BEGIN Records shown
(* ===== verification/GatewayTls.v ===== *)
(** * The gateway's TLS material ([tls.go], [tls_reload.go])

    Enrolled peers, the identity of a verified client certificate, the
    loading of mounted key and CA files, and the control transport that
    rebuilds its connection pool whenever those files change.  [crypto/x509]
    and [encoding/pem] are the parameter [X509]; a snapshot of the file system
    is a function from paths to contents. *)
From stdpp Require Import base strings list gmap.
From Stdlib Require Import ZArith Lia Ascii.
From S2P Require Import Prelude GoStrings GuestIdentity Auth Db Json Triggers.

Local Open Scope string_scope.
Local Open Scope list_scope.
Local Open Scope Z_scope.

(** ** Certificates *)
Inductive ExtKeyUsage : Set := UsageAny | UsageServerAuth | UsageClientAuth | UsageOther (n : Z).

#[export] Instance ExtKeyUsage_eq_dec : EqDecision ExtKeyUsage.
Proof. solve_decision. Defined.

Record Certificate : Set := MkCertificate {
  Raw : bytes;
  NotBefore : time;
  NotAfter : time;
  IsCA : bool;
  BasicConstraintsValid : bool;
  KeyUsageCertSign : bool;
  ExtKeyUsages : list ExtKeyUsage
}.

(** [tls.ConnectionState]; of the verified chains only their number counts. *)
Record ConnectionState : Set := MkConnectionState {
  HandshakeComplete : bool;
  Version : Z;
  VerifiedChains : nat;
  PeerCertificates : list Certificate
}.
Definition VersionTLS13 : Z := 0x0304.

Record PemBlock : Set := MkPemBlock { BlockType : string; BlockHeaders : nat; BlockBytes : bytes }.

Class X509 := {
  ParseCertificate : bytes -> option Certificate;
  X509KeyPair : bytes -> bytes -> option (list bytes);   (* the chain, leaf first *)
  pem_decode : bytes -> option (PemBlock * bytes);
  verify : time -> list Certificate -> list Certificate -> string -> ExtKeyUsage -> Certificate -> bool
}.

Definition within_validity (now : time) (leaf : Certificate) : bool :=
  negb ((now <? NotBefore leaf) || negb (now <? NotAfter leaf)).

(** ** Enrolled peers *)
Definition PeerPins := gmap string string.

Definition uniqueObject (data : bytes) : bool :=
  match json_document data with Some (JObj l) => keys_distinct l | _ => false end.

(** [json.Unmarshal] into a [map[string][]string]: null is the nil slice, and
    a null element the empty string. *)
Definition string_list (v : json) : option (list string) :=
  match v with JArr l => mapM (store_string "") l | JNull => Some [] | _ => None end.
Definition unmarshal_lists (data : bytes) : option (list (string * list string)) :=
  match json_document data with
  | Some (JObj l) => mapM (fun e => v ← string_list (snd e); Some (fst e, v)) l
  | _ => None
  end.

(** One pin; [text] has been read as hexadecimal, so its upper case letters
    are ASCII. *)
Definition add_pin (id text : string) (pins : PeerPins) : option PeerPins :=
  decoded ← hex_decode text;
  if (slen decoded != 32) || str_exists is_upper text then None
  else match pins !! decoded with Some _ => None | None => Some (<[decoded := id]> pins) end.

Fixpoint add_pins (id : string) (l : list string) (pins : PeerPins) : option PeerPins :=
  match l with [] => Some pins | text :: l' => add_pin id text pins ≫= add_pins id l' end.

Definition add_peer (pins : PeerPins) (peer : string * list string) : option PeerPins :=
  let '(id, l) := peer in
  if negb (gateway_id_re id) || (length l =? 0)%nat || (2 <? length l)%nat then None else add_pins id l pins.

Fixpoint add_peers (l : list (string * list string)) (pins : PeerPins) : option PeerPins :=
  match l with [] => Some pins | p :: l' => add_peer pins p ≫= add_peers l' end.

(** The loop over the Go map visits its entries in some order; a pin that
    occurs twice fails in every order. *)
Definition ParsePeerPins (data : bytes) : option PeerPins :=
  if (64 * 1024 <? slen data) || negb (uniqueObject data) then None else
  configured ← unmarshal_lists data;
  if (length configured =? 0)%nat || (128 <? length configured)%nat then None else add_peers configured ∅.

Section identity.
Context `{Sha256}.

Definition peerIdentity (now : time) (state : option ConnectionState) (pins : PeerPins) : string :=
  match state with
  | None => ""
  | Some st =>
      if negb (HandshakeComplete st) || (Version st <? VersionTLS13) || (VerifiedChains st =? 0)%nat then "" else
      match PeerCertificates st with
      | [] => ""
      | leaf :: _ => if negb (within_validity now leaf) then "" else default "" (pins !! sha256 (Raw leaf))
      end
  end.
End identity.

(** ** Files *)
Definition FileSystem := string -> option bytes.

Definition ReadConfigFile (fs : FileSystem) (path : string) : option bytes :=
  data ← fs path;
  if 1024 * 1024 <? slen data then None else Some data.

Definition validLeaf (now : time) (leaf : Certificate) (usage : ExtKeyUsage) : bool :=
  if IsCA leaf || negb (within_validity now leaf) then false
  else (length (ExtKeyUsages leaf) =? 0)%nat ||
       existsb (fun allowed => (allowed == usage) || (allowed == UsageAny)) (ExtKeyUsages leaf).

(** [bytes.Count] for a separator without self-overlap. *)
Fixpoint count_sub (sub s : string) : nat :=
  match s with
  | EmptyString => 0
  | String _ s' => ((if has_prefix sub s then 1 else 0) + count_sub sub s')%nat
  end.

Definition pem_begin : string := "-----BEGIN CERTIFICATE-----".

Section pool.
Context `{X509}.

Definition authority_certificate (block : PemBlock) : option Certificate :=
  cert ← ParseCertificate (BlockBytes block);
  if negb (IsCA cert) || negb (BasicConstraintsValid cert) || negb (KeyUsageCertSign cert) then None else Some cert.

(** One turn of the loop: the certificate at the head, and the rest. *)
Definition next_authority (data : bytes) : option (Certificate * bytes) :=
  if negb (has_prefix pem_begin data) then None else
  '(block, rest) ← pem_decode data;
  if (BlockType block != "CERTIFICATE") || negb (BlockHeaders block =? 0)%nat ||
     negb (count_sub "-----BEGIN " (str_take (String.length data - String.length rest) data) =? 1)%nat then None
  else cert ← authority_certificate block; Some (cert, rest).

(** The outer [None] is a loop that ran out of fuel. *)
Fixpoint read_pool (fuel : nat) (data : bytes) : option (option (list Certificate)) :=
  let data := TrimSpace data in
  if data == "" then Some (Some []) else
  match fuel with
  | O => None
  | S fuel' =>
      match next_authority data with
      | None => Some None
      | Some (cert, rest) =>
          match read_pool fuel' rest with
          | Some (Some pool) => Some (Some (cert :: pool))
          | other => other
          end
      end
  end.

Definition strictCAPool (data : bytes) : option (option (list Certificate)) :=
  match read_pool (String.length data) data with
  | Some (Some []) => Some None
  | other => other
  end.
End pool.

(** ** Configurations loaded from files *)
Record tlsFiles : Set := MkTlsFiles { f_cert : string; f_key : string; f_ca : string; f_peers : string }.

(** [tls.Config] as [load] fills it; [cfg_cas] is [RootCAs] of a client and
    [ClientCAs], with a required client certificate, of a server. *)
Record TlsConfig : Set := MkTlsConfig { cfg_chain : list bytes; cfg_cas : option (list Certificate) }.

Section load.
Context `{Sha256, X509} (now : time) (fs : FileSystem).

Definition LoadCertificate (certFile keyFile : string) : option (list bytes) :=
  cert ← ReadConfigFile fs certFile;
  key ← ReadConfigFile fs keyFile;
  X509KeyPair cert key.

Definition load_chain (f : tlsFiles) (client : bool) : option (list bytes) :=
  pair ← LoadCertificate (f_cert f) (f_key f);
  der ← head pair;
  leaf ← ParseCertificate der;
  if validLeaf now leaf (if client then UsageClientAuth else UsageServerAuth) then Some pair else None.

Definition load (f : tlsFiles) (client : bool) : option (TlsConfig * bytes) :=
  chain ← load_chain f client;
  let hashed := fold_right String.append "" chain in
  if f_ca f == "" then
    if client then None else Some (MkTlsConfig chain None, sha256 hashed)
  else
    data ← ReadConfigFile fs (f_ca f);
    pool ← mjoin (strictCAPool data);
    Some (MkTlsConfig chain (Some pool), sha256 (hashed +:+ data)).

(** The check of every request, not only of a handshake. *)
Definition verifyCurrentPeer (state : option ConnectionState) (roots : option (list Certificate)) (name : string) (usage : ExtKeyUsage) : bool :=
  match state, roots with
  | Some st, Some pool =>
      if negb (HandshakeComplete st) || (Version st <? VersionTLS13) || (VerifiedChains st =? 0)%nat then false else
      match PeerCertificates st with
      | [] => false
      | leaf :: intermediates => verify now pool intermediates name usage leaf
      end
  | _, _ => false
  end.

(** The identity of a peer under the files of this moment. *)
Definition identity (f : tlsFiles) (state : option ConnectionState) : string :=
  match load f false with
  | Some (MkTlsConfig _ (Some pool), _) =>
      match ReadConfigFile fs (f_peers f) ≫= ParsePeerPins with
      | Some pins => if verifyCurrentPeer state (Some pool) "" UsageClientAuth then peerIdentity now state pins else ""
      | None => ""
      end
  | _ => ""
  end.
End load.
END Records shown
Copy every line of the entries above in which "Local" occurs.

* [Solution to this task]
Local Open Scope string_scope.
Local Open Scope list_scope.
Local Open Scope Z_scope.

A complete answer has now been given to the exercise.